ABOUT THIS EXERCISE> Without changing anything, reproduce every record below.
--- START ---
(** ** Wakeups *)

Lemma wakeup_run x a :
  env (aw_w a) -> is_Some (sw_src (aw_w a) !! x) ->
  exists a', wakeup_source x a = Ret tt a' /\ env (aw_w a') /\
    view_of ds a' = (if decide (x = ds) then wake_view (view_of ds a) else view_of ds a) /\
    sw_queue (aw_w a') = sw_queue (aw_w a) /\ forall y, is_Some (sw_src (aw_w a) !! y) -> is_Some (sw_src (aw_w a') !! y).
Proof.
  intros E [s Hs]. pose proof (e_refs _ E _ _ Hs) as Hr. unfold wakeup_source.
  assert (raw (get_src x) a = Ret s a) as Hget by (unfold raw, get_src; rewrite Hs; by destruct a).
  rewrite (bind_step _ _ _ _ _ Hget), gets_bind.
  assert (sleeps s (items x a) = true -> view_of ds a = if decide (x = ds) then wake_view (view_of ds a) else view_of ds a) as Hstay.
  { intros Hb. case_decide as Hx; [|done]. subst x. unfold wake_view. simpl. by rewrite Hs, Hb. }
  destruct (suspended s) eqn:H1; [exists a; split_and!; try done; apply Hstay; unfold sleeps; by rewrite H1|].
  destruct (negb (_dispatch_source_probe s) && bool_decide (items x a = [])) eqn:H2;
    [exists a; split_and!; try done; apply Hstay; unfold sleeps; by rewrite H1, H2|].
  destruct (negb (s_suspend s =? 0)) eqn:H3; [exists a; split_and!; try done; apply Hstay; unfold sleeps; by rewrite H1, H2, H3|].
  clear Hstay.
  set (s1 := set_s_refs (s_ref s) (s_xref s) 1 s). set (s2 := set_s_refs (s_ref s + 1) (s_xref s) 1 s).
  set (a' := set_on (insert x (s_targetq s)) (set_w (set_src (insert x s2)) a)).
  exists a'. split_and!.
  - unfold a'. unfold raw at 1. simpl. unfold mbind at 1, M_bind at 1. simpl. unfold raw, retain_src. unfold mbind, M_bind. simpl.
    unfold get_src. simpl. rewrite lookup_insert_eq. change (s_ref s1) with (s_ref s). rewrite (proj2 (Z.eqb_neq _ 0)) by lia. simpl.
    unfold modify, set_on, set_w, set_src. simpl. by rewrite insert_insert_eq.
  - apply (env_same (aw_w a)); try done; [by eapply slink_insert|]. unfold a'. simpl. intros y sy.
    destruct (decide (y = x)) as [->|Hy]; [rewrite lookup_insert_eq; intros [= <-]; simpl; lia|].
    rewrite lookup_insert_ne by done. apply E.
  - unfold view_of, a', items. simpl. case_decide as Hx.
    + subst x. unfold wake_view, sleeps. simpl. rewrite !lookup_insert_eq, Hs. unfold items in H2. by rewrite H1, H2, H3.
    + by rewrite !lookup_insert_ne.
  - done.
  - unfold a'. simpl. intros y Hy. destruct (decide (y = x)) as [->|]; [rewrite lookup_insert_eq; eauto|by rewrite lookup_insert_ne].
Qed.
--- END ---
TASK SOLUTION>
(** ** Wakeups *)

Lemma wakeup_run x a :
  env (aw_w a) -> is_Some (sw_src (aw_w a) !! x) ->
  exists a', wakeup_source x a = Ret tt a' /\ env (aw_w a') /\
    view_of ds a' = (if decide (x = ds) then wake_view (view_of ds a) else view_of ds a) /\
    sw_queue (aw_w a') = sw_queue (aw_w a) /\ forall y, is_Some (sw_src (aw_w a) !! y) -> is_Some (sw_src (aw_w a') !! y).
Proof.
  intros E [s Hs]. pose proof (e_refs _ E _ _ Hs) as Hr. unfold wakeup_source.
  assert (raw (get_src x) a = Ret s a) as Hget by (unfold raw, get_src; rewrite Hs; by destruct a).
  rewrite (bind_step _ _ _ _ _ Hget), gets_bind.
  assert (sleeps s (items x a) = true -> view_of ds a = if decide (x = ds) then wake_view (view_of ds a) else view_of ds a) as Hstay.
  { intros Hb. case_decide as Hx; [|done]. subst x. unfold wake_view. simpl. by rewrite Hs, Hb. }
  destruct (suspended s) eqn:H1; [exists a; split_and!; try done; apply Hstay; unfold sleeps; by rewrite H1|].
  destruct (negb (_dispatch_source_probe s) && bool_decide (items x a = [])) eqn:H2;
    [exists a; split_and!; try done; apply Hstay; unfold sleeps; by rewrite H1, H2|].
  destruct (negb (s_suspend s =? 0)) eqn:H3; [exists a; split_and!; try done; apply Hstay; unfold sleeps; by rewrite H1, H2, H3|].
  clear Hstay.
  set (s1 := set_s_refs (s_ref s) (s_xref s) 1 s). set (s2 := set_s_refs (s_ref s + 1) (s_xref s) 1 s).
  set (a' := set_on (insert x (s_targetq s)) (set_w (set_src (insert x s2)) a)).
  exists a'. split_and!.
  - unfold a'. unfold raw at 1. simpl. unfold mbind at 1, M_bind at 1. simpl. unfold raw, retain_src. unfold mbind, M_bind. simpl.
    unfold get_src. simpl. rewrite lookup_insert_eq. change (s_ref s1) with (s_ref s). rewrite (proj2 (Z.eqb_neq _ 0)) by lia. simpl.
    unfold modify, set_on, set_w, set_src. simpl. by rewrite insert_insert_eq.
  - apply (env_same (aw_w a)); try done; [by eapply slink_insert|]. unfold a'. simpl. intros y sy.
    destruct (decide (y = x)) as [->|Hy]; [rewrite lookup_insert_eq; intros [= <-]; simpl; lia|].
    rewrite lookup_insert_ne by done. apply E.
  - unfold view_of, a', items. simpl. case_decide as Hx.
    + subst x. unfold wake_view, sleeps. simpl. rewrite !lookup_insert_eq, Hs. unfold items in H2. by rewrite H1, H2, H3.
    + by rewrite !lookup_insert_ne.
  - done.
  - unfold a'. simpl. intros y Hy. destruct (decide (y = x)) as [->|]; [rewrite lookup_insert_eq; eauto|by rewrite lookup_insert_ne].
Qed.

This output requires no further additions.